Sorry to insist, but in the tests I have done, if I code to advance 0.5px for each frame, it looks slower but smoother. The problem Is with 0.2px or 0.25px for example. In the case of 0.5px it shouldn’t it look bad because I’m using decimals?
(In any case I’m restructuring the project to move the layers instead of the sprites separately)
I think what’s happening is that the renderer is hitting rounding error differently based on the offset. Or in other words, when it processes 0.5 the resulting pixels all end up rounded in the same direction. But on 0.2 some of the pixels are pushed one way while the others are pushed the other way? I’m slightly guessing here…
But to clarify, in my case the problem is not sprites that seem to dance and do not finish choosing position looking like rubber, what I try to avoid (if possible) is that they do not move from pixel to pixel, but using intermediate pixels or subpixels to make it smoother.
I can solve it by raising the resolution to 1080 and zooming in, but I wanted to see if it could be done without using that trick.
base_resolution is the actual resolution of the game. base_render_scale is the scale at which I would like my resolution to increase. This also allows me to have like, basically, different resolution for different layers. So, if the game is 640x480, I can have UI that’s double the resolution, and I just zoom out.
You do need to change the camera’s position to (height or width)/(2 * base_render_scale) to get the camera’s position to what you see in editor.
I think the reason why it works in godot is because you can have multiple viewports (different layers rendered at different resolutions)
The current versions of pixijs (the GD5 renderer) don’t seem to support this as far as I can find, although I’d love to be incorrect if anyone more versed in it than me can chime in.
Those are both results of the same root problem. If you keep the camera position as well as the object positions all on whole-number coordinates, then both of those effects should be nullified.
On the other hand if there are any coordinates with a decimal, then the renderer will have to start making decisions about where to draw. By avoiding any sub-pixel coordinates you prevent the renderer from making those decisions.
The zoom method should be used when you want your assets to be at a lower resolution than the actual rendering of the game. But, it is not always desirable if you want a true low-res style, because while the sprites will be chunky, their positioning will be more accurate. Also any effects will be processed at the higher resolution as well.

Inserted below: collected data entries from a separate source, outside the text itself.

Lemma assembled_parts vnets vcs ty bd bc r : 0 < vnets -> 0 < vcs -> assembled vnets vcs ty bd bc r ->
  parts_ok vnets vcs r.
Proof.
  intros Hn Hvc. induction 1 as [id lat w p Hl Hp|d l r r' _ [] H|d w tb wt l cv r r' _ [] Hcv H].
  - split; try done. by exists p.
  - unfold addInPort in H. case_match; [done|]. apply bind_Ok in H as (u & Hu & H). injection H as <-.
    split; try done. simpl. apply Forall_app. split; [done|]. apply Forall_singleton.
    rewrite po_vcs0, po_num0 in Hu. by eapply InputUnit_new_ok.
  - unfold addOutPort in H. case_match; [done|]. apply bind_Ok in H as (u & Hu & H).
    apply bind_Ok in H as (ru & _ & H). injection H as <-.
    split; try done. simpl. apply Forall_app. split; [done|]. apply Forall_singleton.
    rewrite po_vnets0 in Hu. by eapply OutputUnit_new_ok.
Qed.

Lemma Consumer_new_wf em now : Consumer.wf em now Consumer.new.
Proof. split; [|done]. split; constructor. Qed.

Lemma init_router net vnets vcs now k r : 0 < vnets < 2 ^ 31 -> 0 < vcs -> vnets <= zlength (m_ordered net) ->
  parts_ok vnets vcs r -> 0 < get_num_outports r -> 0 <= now -> now = k * Clocked.clockPeriod (em r) ->
  safe (init r) (fun r' => router_ok net now r' /\ idle_requests r').
Proof.
  intros Hn Hv Hord Ha Hout Hnow Hk. destruct Ha.
  unfold init, outportRecord.new. rewrite bool_decide_eq_true_2 by done. cbn [assert mbind res_bind]. unfold safe.
  destruct po_em0 as (p & Hp & Hem).
  assert (Hclk : Clocked.wf now (em r)) by (rewrite Hem; unfold Clocked.wf; simpl; lia).
  pose proof (Clocked.clockEdge_aligned now k (em r) Hclk Hk) as Hedge.
  unfold get_num_inports, get_num_outports in *.
  split; [split_and!|intros i Hi; simpl in *; apply vget_replicate; lia].
  - split; simpl; try done; try (unfold zlength in *; rewrite length_replicate); subst; try lia.
  - split; simpl; apply Forall_replicate; nia.
  - unfold inputs_ok. simpl. eapply list.Forall_impl; [done|]. intros u [_ -> _ _ _].
    split; [unfold zlength; rewrite length_replicate; nia|]. apply Forall_replicate, new_vc_ok.
  - unfold outputs_ok. simpl. rewrite po_vnets0. eapply list.Forall_impl; [done|]. by intros ou [? _].
  - split_and!; [done..|]. simpl. rewrite po_consumer0. apply Consumer.wf_waking, Consumer_new_wf.
Qed.

(** A new history. *)
Lemma hist_inv_new now : 0 <= now -> hist_inv now (HistoryRecord.new 8).
Proof.
  intros Hnow. pose proof (getCycle_pos now Hnow). split; [done|]. split.
  - repeat constructor; done.
  - change (Forall (fun e => 0 <= cycleRecieve e <= getCycle now) (replicate 8 patternEntry_new)).
    apply Forall_replicate. simpl. lia.
Qed.

Lemma bind_nil {A} (g : A -> list flit.t) l : Forall (fun x => g x = []) l -> l ≫= g = [].
Proof. induction 1 as [|x l Hx _ IH]; [done|]. cbn [mbind list_bind]. by rewrite Hx, IH. Qed.

(** No packet of a new router has an output channel. *)
Lemma fresh_unclaimed vnets vcs r : Forall (fresh_in vnets vcs) (m_input_unit r) ->
  forall i invc o c, ~ claims r i invc o c.
Proof.
  intros Hall i invc o c (u & v & [Hu Hv] & Hst & _). destruct (Forall_vget _ _ _ _ Hall Hu).
  rewrite fi_vcs0 in Hv. apply vget_Ok in Hv as [_ [-> _]%lookup_replicate]. done.
Qed.

Lemma init_ok (net : NetParams) vnets vcs ty bd bc now k r :
  0 < vnets < 2 ^ 31 -> 0 < vcs -> vnets <= zlength (m_ordered net) ->
  assembled vnets vcs ty bd bc r -> 0 < get_num_outports r ->
  0 <= now -> now = k * Clocked.clockPeriod (em r) ->
  safe (init r) (fun r' => cycle_ok net now (m_id r) (get_num_outports r) r' /\ router_bag r' = ∅ /\ exclusive r').
Proof.
  intros Hn Hv Hord Ha Hout Hnow Hk. apply assembled_parts in Ha; [|lia..].
  pose proof (init_router net vnets vcs now k r Hn Hv Hord Ha Hout Hnow Hk) as Hr. destruct Ha.
  unfold init, outportRecord.new in *. rewrite bool_decide_eq_true_2 in * by done. cbn [assert mbind res_bind] in *.
  destruct Hr as [Hok Hidle].
  assert (Hbufs : Forall (fun b => flitBuffer.m_buffer b = [])
    (replicate (Z.to_nat (get_num_inports r)) flitBuffer.new)) by (by apply Forall_replicate).
  split; [split; try done|].
  - split; [done|]. simpl. eapply list.Forall_impl; [done|]. intros u []. split; simpl; try congruence.
    rewrite fi_vcs0. by apply Forall_replicate.
  - unfold out_wakes. simpl. eapply list.Forall_impl; [done|]. intros ou (_ & -> & _). apply Consumer_new_wf.
  - split; [split; [done|by apply Forall_replicate]|]. simpl. unfold zlength. rewrite length_replicate. lia.
  - simpl. eapply list.Forall_impl; [done|]. intros u []. rewrite fi_hr0. by apply hist_inv_new.
  - split; [|intros i1 vc1 i2 vc2 o c _ Hcl; exfalso; by apply (fresh_unclaimed vnets vcs _ po_in0 i1 vc1 o c)].
    unfold router_bag. simpl. rewrite (bind_nil unit_flits), (bind_nil flitBuffer.m_buffer), (bind_nil queue_flits);
      [multiset_solver| |done|].
    + eapply list.Forall_impl; [done|]. by intros ou (_ & _ & ?).
    + eapply list.Forall_impl; [done|]. intros u []. unfold unit_flits. rewrite fi_vcs0.
      by apply bind_nil, Forall_replicate.
Qed.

Exactly, many tell me to use the method of increasing the resolution, but you have to keep in mind that it also involves greater processing with the effects, for example.
Yeah, it does increase the CPU load, although I was more referring to the visual aspect. For example an outline effect will create the outline at the higher resolution, not matching with your assets. In some cases you can mitigate this using the “pixelate” effect at the end of an effect chain, but not always.